1.0. System
What system is recommended for this course?
This course is tailored to be accessible on a wide range of operating systems including Linux, Chromebook, macOS, and Windows. Although there are no stringent hardware prerequisites, having a computer with enough CPU and RAM specifications is crucial for processing datasets efficiently. This ensures that you can fully engage with the course activities, regardless of your system preferences or the devices you have at your disposal.
Can you use JupyterLab or Google Colab for this course?
While JupyterLab is an acceptable environment for this course, it's worth noting that we've optimized the course content for Visual Studio Code (VS Code). VS Code offers a broader set of features that are specifically designed to enhance your learning experience in this course. Although Jupyter notebooks and Google Colab can be suitable for initial stages, like the Prototyping chapter, you may find that later sections of the course require functionalities, such as terminal access and file system navigation, that are more efficiently executed in VS Code.
Are additional software installations required?
Engaging with this course material necessitates installing several key software packages, including Python, Poetry, git, and VS Code. These tools form the backbone of your development workflow:
- Python is indispensable for all course-related coding activities.
- Poetry offers an efficient way to manage Python package dependencies.
- Git is crucial for version control and collaboration.
- VS Code is recommended for its integrated development environment (IDE) capabilities, although alternatives may be used based on personal preference or specific needs.
Detailed instructions for installing these software packages are provided in their respective course chapters.
What are the specific hardware requirements for MLOps projects?
MLOps projects vary significantly in their complexity and demands on hardware, from simple tabular data analyses to complex machine learning models like transformers:
- Tabular Data Projects: Projects utilizing libraries like scikit-learn or XGBoost typically don't require specialized hardware, though an optional GPU could enhance performance for certain tasks.
- Multimedia Data Projects: For projects involving TensorFlow or PyTorch for processing images or video data, access to at least one GPU is beneficial for faster processing.
- Large Dataset Projects: Advanced projects that employ transformers or require extensive parallel processing may need multiple GPUs, possibly distributed across several machines for optimal performance.
It's often best to start with a straightforward setup, such as developing models on a local machine with sample data, before scaling to more complex arrangements like cloud-based resources for deployment and broader testing. Cloud platforms also enable running multiple experiments simultaneously, which can expedite the development process.

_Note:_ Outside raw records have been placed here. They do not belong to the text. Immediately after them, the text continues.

Lemma FormatBytes_loop_exp (f : nat) (n div exp : Z) :
  0 <= n < unit ^ Z.of_nat (S f) -> 0 <= exp -> exp + Z.of_nat f < 2 ^ 63 ->
  exp <= snd (FormatBytes_loop (S f) n div exp) <= exp + Z.of_nat f.
Proof.
  revert n div exp. induction f as [| f IH]; intros n div exp Hn He Hb.
  - cbn [FormatBytes_loop]. change (unit ^ Z.of_nat 1) with unit in Hn.
    assert (E : (unit <=? n) = false) by (apply Z.leb_gt; lia).
    rewrite E. simpl. lia.
  - cbn [FormatBytes_loop].
    destruct (unit <=? n) eqn:E; [| simpl; lia].
    rewrite (wrap_int_small (exp + 1)) by lia.
    assert (Hq : 0 <= n / unit < unit ^ Z.of_nat (S f)).
    { rewrite (Nat2Z.inj_succ (S f)), Z.pow_succ_r in Hn by lia.
      unfold unit in *. split.
      - apply Z.div_pos; lia.
      - apply Z.div_lt_upper_bound; lia. }
    specialize (IH (n / unit) (wrap64 (div * unit)) (exp + 1) Hq
                   ltac:(lia) ltac:(lia)).
    cbn [FormatBytes_loop] in IH. lia.
Qed.

(** [FormatBytes] returns on every [uint64]: the index into ["KMGTPE"]
    is at most 5. *)
Lemma FormatBytes_returns (bytes : Z) :
  in_uint64 bytes = true -> exists s, FormatBytes bytes = Returned s.
Proof.
  intro H. unfold in_uint64 in H. apply andb_true_iff in H.
  destruct H as [H0 H1]. apply Z.leb_le in H0. apply Z.ltb_lt in H1.
  unfold FormatBytes. destruct (bytes <? unit); [eauto |].
  assert (Hq : 0 <= bytes / unit < unit ^ Z.of_nat 6).
  { unfold unit. split; [apply Z.div_pos; lia |].
    apply Z.div_lt_upper_bound; [lia |].
    apply Z.lt_le_trans with (2 ^ 64); [exact H1 | vm_compute; discriminate]. }
  pose proof (FormatBytes_loop_exp 5 (bytes / unit) unit 0 Hq
                ltac:(lia) ltac:(simpl; lia)) as He.
  destruct (FormatBytes_loop 6 (bytes / unit) unit 0) as [div exp].
  cbn [snd] in He.
  assert (Hexp : exp = 0 \/ exp = 1 \/ exp = 2 \/ exp = 3 \/ exp = 4 \/ exp = 5)
    by lia.
  destruct Hexp as [-> | [-> | [-> | [-> | [-> | ->]]]]];
    match goal with
    | |- context [String.get (Z.to_nat ?i) ?w] =>
        let r := eval vm_compute in (String.get (Z.to_nat i) w) in
        change (String.get (Z.to_nat i) w) with r
    end; eauto.
Qed.
(** * MOOZ conferencing system: relay server and client receivers

    A shallow embedding of the protocol core of the repository:
    - [server.py]: the TCP demultiplexer of [ConferenceServer.handle_client],
      the registry ([clients], [username_to_conn]) with JOIN handling,
      [broadcast] and [remove_client], the UDP relay [udp_listener] and the
      file relay [handle_file_transfer];
    - [client_network.py]: the demultiplexer of [TCPReceiver.run] with
      [process_command], the byte-counted consumer
      [FileReceiverWorker.write_chunk], and the loss estimator of
      [MediaReceiver.run].

    Sockets are modelled by what the code observes of them: the list of
    chunks returned by successive [recv] calls, and the list of writes.
    GUI notifications ([log_signal], [participants_signal]) carry no
    protocol state and are left out. *)

From Stdlib Require Import ZArith Lia Strings.Byte String DecimalString SpecFloat.
From stdpp Require Import base option list gmap.

Local Open Scope Z_scope.

(** ** Byte strings and text *)

(** Python [bytes]. *)
Abbreviation bytes := (list byte).

(** Python [str]: a sequence of Unicode code points. *)
Abbreviation str := (list N).

#[global] Instance byte_eq_decision : EqDecision byte := Byte.byte_eq_dec.

(** A [bytes] literal. *)
Definition bytes_of (x : string) : bytes := list_byte_of_string x.

(** A [str] literal (ASCII only). *)
Definition str_of (x : string) : str := Byte.to_N <$> list_byte_of_string x.

Definition colon : byte := x3a.
Definition newline : byte := x0a.

(** [sep in x] and [x.partition(sep)] in one: [None] when the separator
    does not occur, otherwise the part before its first occurrence and the
    part after it.  Used for [bytes] and for [str]. *)
Fixpoint partition_at {A} `{EqDecision A} (sep : A) (x : list A)
  : option (list A * list A) :=
  match x with
  | [] => None
  | c :: tl =>
      if decide (c = sep) then Some ([], tl)
      else '(before, after) ← partition_at sep tl; Some (c :: before, after)
  end.

(** [x.split(sep, maxsplit)] for a one-element separator. *)
Fixpoint split_max {A} `{EqDecision A} (sep : A) (maxsplit : nat) (x : list A)
  : list (list A) :=
  match maxsplit with
  | O => [x]
  | S m =>
      match partition_at sep x with
      | None => [x]
      | Some (before, after) => before :: split_max sep m after
      end
  end.

(** [x.split(sep)]: there are at most [length x] separators to split at. *)
Definition split_all {A} `{EqDecision A} (sep : A) (x : list A) : list (list A) :=
  split_max sep (length x) x.

(** [str.isspace] for one code point. *)
Definition is_space (c : N) : bool :=
  bool_decide (c ∈ [9; 10; 11; 12; 13; 28; 29; 30; 31; 32; 133; 160; 5760;
                    8192; 8193; 8194; 8195; 8196; 8197; 8198; 8199; 8200;
                    8201; 8202; 8232; 8233; 8239; 8287; 12288]%N).

Fixpoint lstrip_with (space : N → bool) (x : str) : str :=
  match x with
  | c :: tl => if space c then lstrip_with space tl else x
  | [] => []
  end.

Definition strip_with (space : N → bool) (x : str) : str :=
  reverse (lstrip_with space (reverse (lstrip_with space x))).

(** [x.strip()] on a [str]. *)
Definition strip (x : str) : str := strip_with is_space x.

(** [len(x)] as a Python integer. *)
Definition len {A} (l : list A) : Z := Z.of_nat (length l).

(** The slices [l[:n]] and [l[n:]]; a negative [n] counts from the end. *)
Definition slice_to {A} (l : list A) (n : Z) : list A :=
  if decide (0 ≤ n) then take (Z.to_nat n) l
  else take (length l - Z.to_nat (- n))%nat l.

Definition slice_from {A} (l : list A) (n : Z) : list A :=
  if decide (0 ≤ n) then drop (Z.to_nat n) l
  else drop (length l - Z.to_nat (- n))%nat l.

Is it possible to use cloud-based systems?
This course supports both local and cloud-based development environments, including options like GitHub Codespaces and Cloud Workstation. Cloud platforms offer considerable benefits, such as standardized development environments for easier team collaboration and enhanced security measures for your data. Nonetheless, it's crucial to understand any specific setup requirements and to manage resources effectively, especially when navigating the limitations of free tiers or usage quotas on these services.